Task prompt: Return the records exactly, from the first line through the "O => stop_with OutOfFuel" line.

==== Exercise material ====

(** The action of a recipe whose conditions were decided, and the state after
    it. *)
Definition decide_recipe (s : CompiledSequence) (rc : RcExecutionContext) (index : nat) (n : CompiledNode) (state : SequenceState)
    (matched : bool) : Planning (SequenceControl * SequenceState) :=
  control ← (if matched then plan_action n rc (has_error_handler s index) else mret SC_Continue);
  mret (control, record state (node_control n) matched (if matched then Succeeded else NotAttempted)
                   (else_handled (node_control n) state matched)).

(** The loop of [plan_complete_from] and what follows it.
    Source: eval/header.rs `fn plan_complete_from` *)
Fixpoint plan_recipes_complete (s : CompiledSequence) (rc : RcExecutionContext) (index : nat) (rs : list CompiledNode) (state : SequenceState)
    : Planning SequenceControl :=
  match rs with
  | [] => plan_statements_complete rc (trailing_statements s)
  | n :: rest =>
      control ← plan_statements_complete rc (preceding_statements n);
      match control with
      | SC_Continue =>
          matched ← (if planning_gate (node_control n) state then on_runtime (node_matches_complete n message) else mret false);
          '(control, state) ← decide_recipe s rc index n state matched;
          match control with SC_Continue => plan_recipes_complete s rc (S index) rest state | other => mret other end
      | other => mret other
      end
  end.
Definition plan_complete_from (s : CompiledSequence) (rc : RcExecutionContext) (index : nat) (state : SequenceState) : Planning SequenceControl :=
  plan_recipes_complete s rc index (drop index (recipes s)) state.
End complete.

(** Source: eval/header.rs `fn plan_complete<T` *)
Fixpoint plan_complete (levels : nat) (message : CompleteMessage) (s : CompiledSequence) (rc : RcExecutionContext) : Planning SequenceControl :=
  match levels with
  | O => stop_with OutOfFuel
  | S levels' => plan_complete_from message (plan_complete levels' message) s rc 0 initial_state
  end.

(** * Going on from the header's frames *)

(** Source: eval/header.rs `fn matches_resumed` *)
Fixpoint conditions_match_resumed (cs : list CompiledCondition) (message : CompleteMessage) (results : list (option bool))
    : M RuntimeVariables (stop EvalError D) bool :=
  match cs with
  | [] => mret true
  | c :: rest =>
      matched ← match mjoin (head results) with
                | Some matched => mret matched
                | None => conditions_match_complete [c] message
                end;
      if matched : bool then conditions_match_resumed rest message (tail results) else mret false
  end.

Section resume.
Context (levels : nat) (message : CompleteMessage).

(** The deepest pending recipe, and the recipe a block is pending in.
    Source: eval/header.rs `fn resume_from_frames` *)
Fixpoint resume_from_frames (frames : list ContinuationFrame) (s : CompiledSequence) (rc : RcExecutionContext) : Planning SequenceControl :=
  match frames with
  | [] => stop_with (Evaluation E_BodyWasNotBuffered)
  | frame :: deeper =>
      match recipes s !! recipe_index frame with
      | None => stop_with (Evaluation E_BodyWasNotBuffered)
      | Some n =>
          control ← (if assignments_applied frame then mret SC_Continue else on_runtime (execute_statements (preceding_statements n)));
          match control with
          | SC_Continue =>
              '(matched, control) ←
                match deeper with
                | _ :: _ =>
                    match node_action n with
                    | CA_Block children => control ← resume_from_frames deeper children rc; mret (true, control)
                    | _ => stop_with (Evaluation E_BodyWasNotBuffered)
                    end
                | [] =>
                    matched ← (if planning_gate (node_control n) (frame_state frame)
                               then on_runtime (conditions_match_resumed (node_conditions n) message (condition_results frame)) else mret false);
                    control ← (if matched : bool
                               then plan_action message (plan_complete levels message) n rc (has_error_handler s (recipe_index frame))
                               else mret SC_Continue);
                    mret (matched, control)
                end;
              match control with
              | SC_Continue =>
                  plan_complete_from message (plan_complete levels message) s rc (S (recipe_index frame))
                    (record (frame_state frame) (node_control n) matched (if matched : bool then Succeeded else NotAttempted)
                       (else_handled (node_control n) (frame_state frame) matched))
              | other => mret other
              end
          | other => mret other
          end
      end
  end.
End resume.

Definition delivery_plan (e : FanoutPlanState) : DeliveryPlan :=
  {| dp_deliveries := fp_deliveries e; dp_original_delivered := fp_original_delivered e |}.

(** The input is the message as it was staged.
    Source: eval/header.rs `pub(super) fn resume_input` *)
Definition resume (levels : nat) (p : ExecutionPlan) (c : Continuation) (input : MappedMessageInput) (rc : @RuntimeRcState R L)
    : result (stop EvalError D) (DeliveryPlan * CompleteState) :=
  message ← ok_or (Evaluation E_BodyWasNotBuffered) (complete_message input (plan_needs_full_matching p rc));
  if bool_decide (ct_frames c = []) && negb (ct_restart c) then Err (Evaluation E_BodyWasNotBuffered)
  else
    let state := {| cp_runtime := ct_runtime c; cp_execution := ct_execution c; cp_rc := rc |} in
    let '(r, state) :=
      if ct_restart c then run (plan_complete levels message (root p) root_context) (with_rc (reset_transitions rc) state)
      else run (resume_from_frames levels message (ct_frames c) (root p) root_context) state in
    _ ← r;
    Ok (delivery_plan (cp_execution state), state).

(** * Planning with the header *)

Section headers.
(** The executor of header captures and its state. *)
Context {K : Type}.
Definition CaptureExecutor : Type :=
  bytes -> bytes -> OutputEnding -> option RecipeOptions -> Z -> M (RuntimeVariables * K) (DeliveryAttemptError D) bytes.
Context (capture : option CaptureExecutor).

(** [HeaderPlanContext] with its [HeaderPlanState].
    Source: eval/header.rs `pub(super) struct HeaderPlanState` *)
Record HeaderState := {
  hp_head : MessageHead; hp_runtime : RuntimeVariables;
  hp_frames : list ContinuationFrame; hp_requirements : InputRequirements; hp_restart : bool; hp_pending_error : option D;
  hp_execution : FanoutPlanState; hp_rc : @RuntimeRcState R L; hp_capture : K;
}.
Abbreviation HPlanning := (M HeaderState (stop EvalError D)) (only parsing).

====

Result:
(** The action of a recipe whose conditions were decided, and the state after
    it. *)
Definition decide_recipe (s : CompiledSequence) (rc : RcExecutionContext) (index : nat) (n : CompiledNode) (state : SequenceState)
    (matched : bool) : Planning (SequenceControl * SequenceState) :=
  control ← (if matched then plan_action n rc (has_error_handler s index) else mret SC_Continue);
  mret (control, record state (node_control n) matched (if matched then Succeeded else NotAttempted)
                   (else_handled (node_control n) state matched)).

(** The loop of [plan_complete_from] and what follows it.
    Source: eval/header.rs `fn plan_complete_from` *)
Fixpoint plan_recipes_complete (s : CompiledSequence) (rc : RcExecutionContext) (index : nat) (rs : list CompiledNode) (state : SequenceState)
    : Planning SequenceControl :=
  match rs with
  | [] => plan_statements_complete rc (trailing_statements s)
  | n :: rest =>
      control ← plan_statements_complete rc (preceding_statements n);
      match control with
      | SC_Continue =>
          matched ← (if planning_gate (node_control n) state then on_runtime (node_matches_complete n message) else mret false);
          '(control, state) ← decide_recipe s rc index n state matched;
          match control with SC_Continue => plan_recipes_complete s rc (S index) rest state | other => mret other end
      | other => mret other
      end
  end.
Definition plan_complete_from (s : CompiledSequence) (rc : RcExecutionContext) (index : nat) (state : SequenceState) : Planning SequenceControl :=
  plan_recipes_complete s rc index (drop index (recipes s)) state.
End complete.

(** Source: eval/header.rs `fn plan_complete<T` *)
Fixpoint plan_complete (levels : nat) (message : CompleteMessage) (s : CompiledSequence) (rc : RcExecutionContext) : Planning SequenceControl :=
  match levels with
  | O => stop_with OutOfFuel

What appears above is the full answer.